**Problem statement**
Print the records below exactly as they appear.
------ Listed records ------
(** X17.  The store answering its queries, get_budgets answers 200 and
    leaves the store as it is.  With a month that is not empty it lists the
    budgets of that month that have a category, each once, by category;
    without one it lists the budgets that have a month, each once, from the
    latest month down, under the label all.  count is the length of the list
    and total_budget the sum of the listed amounts, rounded. *)
Theorem get_budgets_listing (user_id : string) (req : request) (db : database) :
  exists l label,
    get_budgets user_id req db
    = (db, mk_response 200
             (PBudgets l label (py_round2 (py_sum (budget_amounts l)))
                       (List.length l)))
    /\ match args_month req with
       | Some month =>
           if String.eqb month "" then
             label = "all"
             /\ Permutation l (filter (fun kd => has_field (b_month (snd kd)))
                                      (budgets (db user_id)))
             /\ StronglySorted by_month_desc l
           else
             label = month
             /\ Permutation l
                  (filter (fun kd => has_field (b_category (snd kd)))
                          (where_month month (budgets (db user_id))))
             /\ StronglySorted by_category l
       | None =>
           label = "all"
           /\ Permutation l (filter (fun kd => has_field (b_month (snd kd)))
                                    (budgets (db user_id)))
           /\ StronglySorted by_month_desc l
       end.
Proof.
  unfold get_budgets.
  assert (A : forall c, Permutation (budgets_by_month_desc c)
                          (filter (fun kd => has_field (b_month (snd kd))) c)).
  { intro c. unfold budgets_by_month_desc. rewrite <- Permutation_rev.
    apply sort_by_Permutation. }
  destruct (args_month req) as [month|].
  - destruct (String.eqb month "").
    + eexists. eexists. split.
      * rewrite fold_left_amounts. reflexivity.
      * split; [reflexivity|]. split; [apply A|apply budgets_by_month_desc_sorted].
    + eexists. eexists. split.
      * rewrite fold_left_amounts. reflexivity.
      * split; [reflexivity|]. split.
        -- unfold budgets_of_month. apply sort_by_Permutation.
        -- apply budgets_of_month_sorted.
  - eexists. eexists. split.
    + rewrite fold_left_amounts. reflexivity.
    + split; [reflexivity|]. split; [apply A|apply budgets_by_month_desc_sorted].
Qed.

(** ** Values of the wrong type in an expense *)

(** X18.  A body whose amount is valid and whose date is not a string, or
    whose date is read and whose category or note is not a string, is
    answered 500 by add_expense, not 400, and nothing is stored: parse_date
    catches ValueError only, and strip is called on the value as it comes. *)
Theorem add_expense_wrong_types_are_500 (w : world) (user_id : string)
  (req : request) (db : database) (fields : list (string * json))
  (va : json) (a : pyfloat) :
  json_body req = JObj fields ->
  assoc_get "amount" fields = Some va ->
  py_float va = Return a -> pf_le a pf_zero = false ->
  wrong_type_after_amount fields ->
  add_expense w user_id req db
  = (db, error_response 500 "Failed to add expense").
Proof.
  intros Hb Ha Hf Hp [vd [vc [Hd [Hc Hw]]]].
  unfold add_expense. rewrite Hb.
  unfold require_fields, validate_amount, py_contains, py_getitem, py_get.
  rewrite Ha, Hd, Hc. cbn [or_500 bind_check guard bind_outcome].
  rewrite Hf, Hp. cbn [or_500 bind_check guard bind_outcome].
  destruct Hw as [Hw|[s [d [-> [Hs Hw]]]]].
  - destruct vd; try discriminate; reflexivity.
  - cbn [parse_date or_500 bind_check]. rewrite Hs.
    destruct Hw as [Hw|[vn [Hn Hw]]].
    + destruct vc; try discriminate; reflexivity.
    + rewrite Hn. destruct vc; try reflexivity.
      cbn [json_strip bind_outcome or_500 bind_check].
      destruct vn; try discriminate; reflexivity.
Qed.

Lemma add_expense_wrong_types_are_500_witness :
  add_expense sample_world "alice"
    (body_request (JObj [("amount", JInt 10); ("category", JStr "Food");
                         ("date", JInt 20240315)]))
    sample_db
  = (sample_db, error_response 500 "Failed to add expense").
Proof.
  apply (add_expense_wrong_types_are_500 sample_world "alice" _ sample_db
           [("amount", JInt 10); ("category", JStr "Food");
            ("date", JInt 20240315)] (JInt 10) 10%float).
  - reflexivity.
  - reflexivity.
  - reflexivity.
  - reflexivity.
  - exists (JInt 20240315), (JStr "Food").
    split; [reflexivity|]. split; [reflexivity|]. left. reflexivity.
Defined.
------
**Final answer**
(** X17.  The store answering its queries, get_budgets answers 200 and
    leaves the store as it is.  With a month that is not empty it lists the
    budgets of that month that have a category, each once, by category;
    without one it lists the budgets that have a month, each once, from the
    latest month down, under the label all.  count is the length of the list
    and total_budget the sum of the listed amounts, rounded. *)
Theorem get_budgets_listing (user_id : string) (req : request) (db : database) :
  exists l label,
    get_budgets user_id req db
    = (db, mk_response 200
             (PBudgets l label (py_round2 (py_sum (budget_amounts l)))
                       (List.length l)))
    /\ match args_month req with
       | Some month =>
           if String.eqb month "" then
             label = "all"
             /\ Permutation l (filter (fun kd => has_field (b_month (snd kd)))
                                      (budgets (db user_id)))
             /\ StronglySorted by_month_desc l
           else
             label = month
             /\ Permutation l
                  (filter (fun kd => has_field (b_category (snd kd)))
                          (where_month month (budgets (db user_id))))
             /\ StronglySorted by_category l
       | None =>
           label = "all"
           /\ Permutation l (filter (fun kd => has_field (b_month (snd kd)))
                                    (budgets (db user_id)))
           /\ StronglySorted by_month_desc l
       end.
Proof.
  unfold get_budgets.
  assert (A : forall c, Permutation (budgets_by_month_desc c)
                          (filter (fun kd => has_field (b_month (snd kd))) c)).
  { intro c. unfold budgets_by_month_desc. rewrite <- Permutation_rev.
    apply sort_by_Permutation. }
  destruct (args_month req) as [month|].
  - destruct (String.eqb month "").
    + eexists. eexists. split.
      * rewrite fold_left_amounts. reflexivity.
      * split; [reflexivity|]. split; [apply A|apply budgets_by_month_desc_sorted].
    + eexists. eexists. split.
      * rewrite fold_left_amounts. reflexivity.
      * split; [reflexivity|]. split.
        -- unfold budgets_of_month. apply sort_by_Permutation.
        -- apply budgets_of_month_sorted.
  - eexists. eexists. split.
    + rewrite fold_left_amounts. reflexivity.
    + split; [reflexivity|]. split; [apply A|apply budgets_by_month_desc_sorted].
Qed.

(** ** Values of the wrong type in an expense *)

(** X18.  A body whose amount is valid and whose date is not a string, or
    whose date is read and whose category or note is not a string, is
    answered 500 by add_expense, not 400, and nothing is stored: parse_date
    catches ValueError only, and strip is called on the value as it comes. *)
Theorem add_expense_wrong_types_are_500 (w : world) (user_id : string)
  (req : request) (db : database) (fields : list (string * json))
  (va : json) (a : pyfloat) :
  json_body req = JObj fields ->
  assoc_get "amount" fields = Some va ->
  py_float va = Return a -> pf_le a pf_zero = false ->
  wrong_type_after_amount fields ->
  add_expense w user_id req db
  = (db, error_response 500 "Failed to add expense").
Proof.
  intros Hb Ha Hf Hp [vd [vc [Hd [Hc Hw]]]].
  unfold add_expense. rewrite Hb.
  unfold require_fields, validate_amount, py_contains, py_getitem, py_get.
  rewrite Ha, Hd, Hc. cbn [or_500 bind_check guard bind_outcome].
  rewrite Hf, Hp. cbn [or_500 bind_check guard bind_outcome].
  destruct Hw as [Hw|[s [d [-> [Hs Hw]]]]].
  - destruct vd; try discriminate; reflexivity.
  - cbn [parse_date or_500 bind_check]. rewrite Hs.
    destruct Hw as [Hw|[vn [Hn Hw]]].
    + destruct vc; try discriminate; reflexivity.
    + rewrite Hn. destruct vc; try reflexivity.
      cbn [json_strip bind_outcome or_500 bind_check].
      destruct vn; try discriminate; reflexivity.
Qed.

Lemma add_expense_wrong_types_are_500_witness :
  add_expense sample_world "alice"
    (body_request (JObj [("amount", JInt 10); ("category", JStr "Food");
                         ("date", JInt 20240315)]))
    sample_db
  = (sample_db, error_response 500 "Failed to add expense").
Proof.
  apply (add_expense_wrong_types_are_500 sample_world "alice" _ sample_db
           [("amount", JInt 10); ("category", JStr "Food");
            ("date", JInt 20240315)] (JInt 10) 10%float).
  - reflexivity.
  - reflexivity.
  - reflexivity.
  - reflexivity.
  - exists (JInt 20240315), (JStr "Food").
    split; [reflexivity|]. split; [reflexivity|]. left. reflexivity.
Defined.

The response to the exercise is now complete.